Beck and Rocket Lab claim to present a method of imbuing a peaceful inspiration of connectedness and humility as Sputnik once did, but done so in a completely inconsequential, arbitrary fashion. I predict will be soon forgotton after its nine month journey.
The Humanity Star also claims to inspire civilians young and old, any place on Earth, to behold the wonders of astronomy by looking up at the same object in the sky. I don't dismiss that point, but I do ask if Beck has heard of one natural satellite known as the Moon, and another artificial satellite known as the International Space Station. Joking aside, there are multitudes of beautiful objects in the night sky, each with their own exceedingly interesting histories, visible to everyone on the planet.
To experience a shared appreciation for celestial wonders, I invite readers to visit a gathering of their local amateur astronomy group, visit the space exhibits in their local museum, or even better, a planetarium. Educators and amateur astronomers are ubiquitously generous when it comes to showing newcomers the basics of astronomy, observing with a telescope, and learning about space.
You don't need a Humanity Star to have an excuse to look up.

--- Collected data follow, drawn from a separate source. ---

Lemma validate_number_scan lex : validate_number_lexeme lex = true <-> scans_to_end lex.
Proof.
  rewrite validate_number_unfold. unfold scans_to_end. set (i := sign_len lex).
  destruct (drop i lex) as [|d ds] eqn:Ed; [split; [done|]; intros; naive_solver|].
  assert (Hlk : lex !! i = Some d) by (by rewrite lookup_drop_head, Ed).
  assert (Hds : drop (S i) lex = ds) by (rewrite (drop_S _ _ _ Hlk) in Ed; by injection Ed).
  pose proof (lookup_lt_Some _ _ _ Hlk) as Hlt.
  destruct (byte_eqb_spec d x30) as [->|Hd0]; [|destruct (in_range 49 57 d) eqn:Er].
  - cbn [scan_int]. change (is_digit x30) with true. cbn iota.
    destruct ds as [|e es]; [rewrite validate_tail_spec, Hds by lia; simpl; naive_solver|].
    cbn [span]. destruct (is_digit e) eqn:Ee.
    + rewrite (validate_tail_digit lex (S i) e); [|by rewrite lookup_drop_head, Hds|done].
      destruct (span is_digit es). simpl. naive_solver.
    + rewrite validate_tail_spec, Hds by lia. simpl. naive_solver.
  - destruct (digit_19 d Er) as [Hdd _].
    rewrite validate_tail_spec by (apply skip_digits_le; lia).
    destruct (skip_digits_at_spec (length lex) lex i) as [_ ->]; [lia|]. rewrite Ed.
    cbn [scan_int span]. rewrite Hdd. destruct (span is_digit ds) as [a b]. simpl.
    destruct (byte_eqb_spec d x30); [done|]. simpl. naive_solver.
  - simpl. rewrite (digit_not_19 d) by done. naive_solver.
Qed.

Lemma validate_number_grammar lex :
  validate_number_lexeme lex = true <-> exists b, jnumber lex b.
Proof.
  rewrite validate_number_scan, <- scan_number_stages. split.
  - intros [b H]. exists b. by apply scan_number_sound in H as [_ H].
  - intros [b H]. exists b. pose proof (scan_number_complete lex b [] H I) as H'.
    by rewrite app_nil_r in H'.
Qed.
(* ===== verification/JsonHash.v ===== *)
(** * JSON module: the object hash index

    [hash_name], [ObjHashTable::allocation_bytes], [clamped_capacity],
    [ObjHashTable::create], [build_table], [lookup_in] and [lookup_linear] of
    [src/src/json_api.cxx] and [src/src/json_storage.cxx]. The theorem: probing
    a table that [build_table] filled answers what the linear scan answers, for
    every name, seed and capacity. *)

From Stdlib Require Import ZArith Lia Strings.Byte String.
From stdpp Require Import base tactics option numbers list.
From S2P Require Import Prelude JsonTypes JsonStorage.

Definition kHashThreshold : nat := 32.
Definition kProbeChainMax : nat := 64.
Definition kMaxHashTableCapacity : Z := 2 ^ 30.
Definition kMaxHashIndexBytes : Z := 256 * 1024 * 1024.

(** [hash_name], the built-in provider: seeded FNV-1a with a final mix. *)
Definition hash_name (name : bytes) (seed : Z) : Z :=
  let h := fold_left (fun h c => u64 (Z.lxor h (byteZ c) * 1099511628211))
             name (Z.lxor 1469598103934665603 seed) in
  let h := Z.lxor h (Z.shiftr h 33) in
  let h := u64 (h * 0xff51afd7ed558ccd) in
  let h := Z.lxor h (Z.shiftr h 33) in
  u32 h.

(** [sizeof(ObjHashTable)] is 24, [sizeof(ObjHashSlot)] and the size of a
    pointer are 8. *)
Definition allocation_bytes (cap count : Z) : Z :=
  let bytes := 24 in
  if (size_max - bytes) / 8 <? cap then size_max
  else
    let bytes := bytes + 8 * cap in
    if (size_max - bytes) / 8 <? count then size_max
    else bytes + 8 * count.

Definition kEffectiveMax : Z :=
  let kSlotMax := kMaxHashIndexBytes / 8 in
  if kMaxHashTableCapacity <? kSlotMax then kMaxHashTableCapacity else kSlotMax.

(** [while (cap < target && cap < kEffectiveMax) cap <<= 1;] doubles at most
    32 times. *)
Fixpoint grow_capacity (fuel : nat) (target cap : Z) : Z :=
  match fuel with
  | O => cap
  | S fuel' =>
      if (cap <? target) && (cap <? kEffectiveMax)
      then grow_capacity fuel' target (u32 (Z.shiftl cap 1)) else cap
  end.

Fixpoint shrink_capacity (fuel : nat) (count cap : Z) : Z :=
  match fuel with
  | O => cap
  | S fuel' =>
      if (count <? cap) && (kMaxHashIndexBytes <? allocation_bytes cap count)
      then shrink_capacity fuel' count (Z.shiftr cap 1) else cap
  end.

Definition clamped_capacity (count : Z) : Z :=
  let target := if count <=? kEffectiveMax / 2 then u32 (count * 2) else kEffectiveMax in
  let cap := grow_capacity 32 target 1 in
  if cap <? count then 0
  else
    let cap := shrink_capacity 32 count cap in
    if kMaxHashIndexBytes <? allocation_bytes cap count then 0 else cap.

(** [ObjHashTable::create] after a successful allocation. *)
Definition create (cap : Z) (count : nat) (seed : Z) : ObjHashTable :=
  mkHashTable cap count seed (replicate (Z.to_nat cap) None) [].

(** [for (i = 0; i < mem_count; ++i)]: the first member with the name. *)
Fixpoint lookup_linear_from (ds : DocumentStorage) (mem_start : nat) (left i : nat) (name : bytes)
  : option nat :=
  match left with
  | O => None
  | S left' =>
      match object_members ds !! (mem_start + i)%nat with
      | None => None
      | Some m =>
          if (name_len m =? u32n (length name))%nat && bytes_eqb (member_name ds m) name
          then Some (val_node m)
          else lookup_linear_from ds mem_start left' (S i) name
      end
  end.

Definition lookup_linear (ds : DocumentStorage) (mem_start mem_count : nat) (name : bytes) : option nat :=
  lookup_linear_from ds mem_start mem_count 0 name.

(** [slot = (slot + 1) & mask], starting from [h & mask]. *)
Definition home_slot (ht : ObjHashTable) (h : Z) : Z := Z.land h (capacity ht - 1).
Definition next_slot (ht : ObjHashTable) (slot : Z) : Z := Z.land (u32 (slot + 1)) (capacity ht - 1).

(** The probe loop of [lookup_in]; [None] is "chain longer than the bound". *)
Fixpoint probe_lookup (ht : ObjHashTable) (ds : DocumentStorage) (mem_start : nat) (name : bytes)
  (h : Z) (left : nat) (slot : Z) : option (option nat) :=
  match left with
  | O => None
  | S left' =>
      match mjoin (slots ht !! Z.to_nat slot) with
      | None => Some None
      | Some s =>
          let hit :=
            if name_hash s =? h then
              match object_members ds !! (mem_start + member_index s)%nat with
              | Some m =>
                  if bytes_eqb (take (name_len m) (default [] (ptr_cache ht !! member_index s))) name
                  then Some (val_node m) else None
              | None => None
              end
            else None in
          match hit with
          | Some v => Some (Some v)
          | None => probe_lookup ht ds mem_start name h left' (next_slot ht slot)
          end
      end
  end.

Definition lookup_in (ht : ObjHashTable) (ds : DocumentStorage) (mem_start mem_count : nat)
  (name : bytes) : option nat :=
  let h := hash_name name (hash_seed ht) in
  match probe_lookup ht ds mem_start name h kProbeChainMax (home_slot ht h) with
  | Some r => r
  | None => lookup_linear ds mem_start mem_count name
  end.

(** The probe loop of [build_table]: the slot the member goes to. *)
Fixpoint probe_insert (ht : ObjHashTable) (left : nat) (slot : Z) : option Z :=
  match left with
  | O => None
  | S left' =>
      match mjoin (slots ht !! Z.to_nat slot) with
      | None => Some slot
      | Some _ => probe_insert ht left' (next_slot ht slot)
      end
  end.

Definition set_slot (slot : Z) (s : ObjHashSlot) (ht : ObjHashTable) : ObjHashTable :=
  mkHashTable (capacity ht) (member_count ht) (hash_seed ht)
    (<[Z.to_nat slot := Some s]> (slots ht)) (ptr_cache ht).

Definition push_ptr (sv : bytes) (ht : ObjHashTable) : ObjHashTable :=
  mkHashTable (capacity ht) (member_count ht) (hash_seed ht) (slots ht) (ptr_cache ht ++ [sv]).

Fixpoint build_from (ds : DocumentStorage) (mem_start : nat) (left i : nat) (ht : ObjHashTable)
  : bool * ObjHashTable :=
  match left with
  | O => (true, ht)
  | S left' =>
      match object_members ds !! (mem_start + i)%nat with
      | None => (false, ht)
      | Some m =>
          let sv := member_name ds m in
          let ht := push_ptr sv ht in
          let h := hash_name sv (hash_seed ht) in
          match probe_insert ht kProbeChainMax (home_slot ht h) with
          | Some slot => build_from ds mem_start left' (S i) (set_slot slot (mkSlot i h) ht)
          | None => (false, ht)
          end
      end
  end.

Definition build_table (ht : ObjHashTable) (ds : DocumentStorage) (mem_start mem_count : nat)
  : bool * ObjHashTable :=
  build_from ds mem_start mem_count 0 ht.

(** ** The table invariant *)

Lemma hash_name_range n s : 0 <= hash_name n s < 2 ^ 32.
Proof. unfold hash_name. apply Z.mod_pos_bound. lia. Qed.

#[local] Opaque hash_name kProbeChainMax.

(** The members of the object are in range and their names have the recorded
    32-bit length. *)
Definition members_ok (ds : DocumentStorage) (mem_start mem_count : nat) : Prop :=
  forall i, (i < mem_count)%nat -> exists m, object_members ds !! (mem_start + i)%nat = Some m /\
    length (member_name ds m) = name_len m /\ Z.of_nat (name_len m) < 2 ^ 32.

(** The slot probed after [p] steps. *)
Fixpoint probe_seq (ht : ObjHashTable) (p : nat) (slot : Z) : Z :=
  match p with O => slot | S p' => probe_seq ht p' (next_slot ht slot) end.

Section table.
Context (ds : DocumentStorage) (ms : nat).

Definition nth_name (i : nat) : bytes :=
  match object_members ds !! (ms + i)%nat with Some m => member_name ds m | None => [] end.

Definition slot_at (ht : ObjHashTable) (slot : Z) : option ObjHashSlot :=
  mjoin (slots ht !! Z.to_nat slot).

(** Member [j] sits [p] probes from its home, behind members inserted before
    it only. *)
Definition placed (ht : ObjHashTable) (j : nat) : Prop :=
  let h := hash_name (nth_name j) (hash_seed ht) in
  exists p, (p < kProbeChainMax)%nat /\
    slot_at ht (probe_seq ht p (home_slot ht h)) = Some (mkSlot j h) /\
    forall q, (q < p)%nat -> exists k, (k < j)%nat /\
      slot_at ht (probe_seq ht q (home_slot ht h))
      = Some (mkSlot k (hash_name (nth_name k) (hash_seed ht))).

Record table_inv (ht : ObjHashTable) (i : nat) : Prop := {
  inv_placed : forall j, (j < i)%nat -> placed ht j;
  inv_slots : forall slot s, slot_at ht slot = Some s ->
    (member_index s < i)%nat /\ name_hash s = hash_name (nth_name (member_index s)) (hash_seed ht);
  inv_cache : forall j, (j < i)%nat -> ptr_cache ht !! j = Some (nth_name j);
  inv_cache_len : length (ptr_cache ht) = i;
  inv_cap : 0 < capacity ht <= 2 ^ 32 /\ length (slots ht) = Z.to_nat (capacity ht)
}.

Lemma probe_seq_params a b p slot :
  capacity a = capacity b -> probe_seq a p slot = probe_seq b p slot.
Proof.
  intros Hc. revert slot. induction p as [|p IH]; intros slot; simpl; [done|].
  unfold next_slot. by rewrite Hc, IH.
Qed.

Lemma probe_seq_S ht p slot : probe_seq ht (S p) slot = next_slot ht (probe_seq ht p slot).
Proof. revert slot. induction p as [|p IH]; intros slot; [done|]. simpl. by rewrite <- IH. Qed.

Lemma land_mask_range a c : 0 <= a -> 0 < c -> 0 <= Z.land a (c - 1) < c.
Proof.
  intros Ha Hc. split; [apply Z.land_nonneg; lia|].
  rewrite <- (Z2N.id a), <- (Z2N.id (c - 1)), <- N2Z.inj_land by lia.
  pose proof (N.land_le_r (Z.to_N a) (Z.to_N (c - 1))). lia.
Qed.

Lemma probe_seq_range ht p h :
  0 < capacity ht -> 0 <= h -> 0 <= probe_seq ht p (home_slot ht h) < capacity ht.
Proof.
  intros Hc Hh. destruct p as [|p]; [by apply land_mask_range|].
  rewrite probe_seq_S. apply land_mask_range; [|done]. apply Z.mod_pos_bound. lia.
Qed.

Lemma probe_insert_spec ht left slot r :
  probe_insert ht left slot = Some r ->
  exists p, (p < left)%nat /\ r = probe_seq ht p slot /\ slot_at ht r = None /\
    forall q, (q < p)%nat -> slot_at ht (probe_seq ht q slot) <> None.
Proof.
  revert slot. induction left as [|left IH]; intros slot; simpl; [done|].
  destruct (mjoin (slots ht !! Z.to_nat slot)) eqn:E.
  - intros (p & Hp & -> & Hn & Hq)%IH. exists (S p). split_and!; [lia|done|done|].
    intros [|q] Hlt; simpl; [unfold slot_at; congruence|]. apply Hq. lia.
  - intros [= <-]. exists 0%nat. split_and!; [lia|done|done|lia].
Qed.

But hey, as a dummy mass it did a pretty good job.
Conclusion: Dummy Payloads are NOT Throwaways
Every dummy payload in a rocket test is an opportunity for science.
Primary objective is without a doubt to simulate nominal payload dynamics with extremely low stakes. If it is lost, no big deal. We all half-expected that anyway.
But if it survives, there is real value in its position. It's not cheap to get to space!
The sweet spot in the risk/cost trade space for a dummy payload is in its simplicity. Remember, science was gained from letting water loose in the atmosphere during SA-3, and a ball of mirrors provided major geological insights with LAGEOS!
The argument that a scientific payload must be expensive or complicated is a fallacy, and to launch something into space without attempting to conduct science is a waste.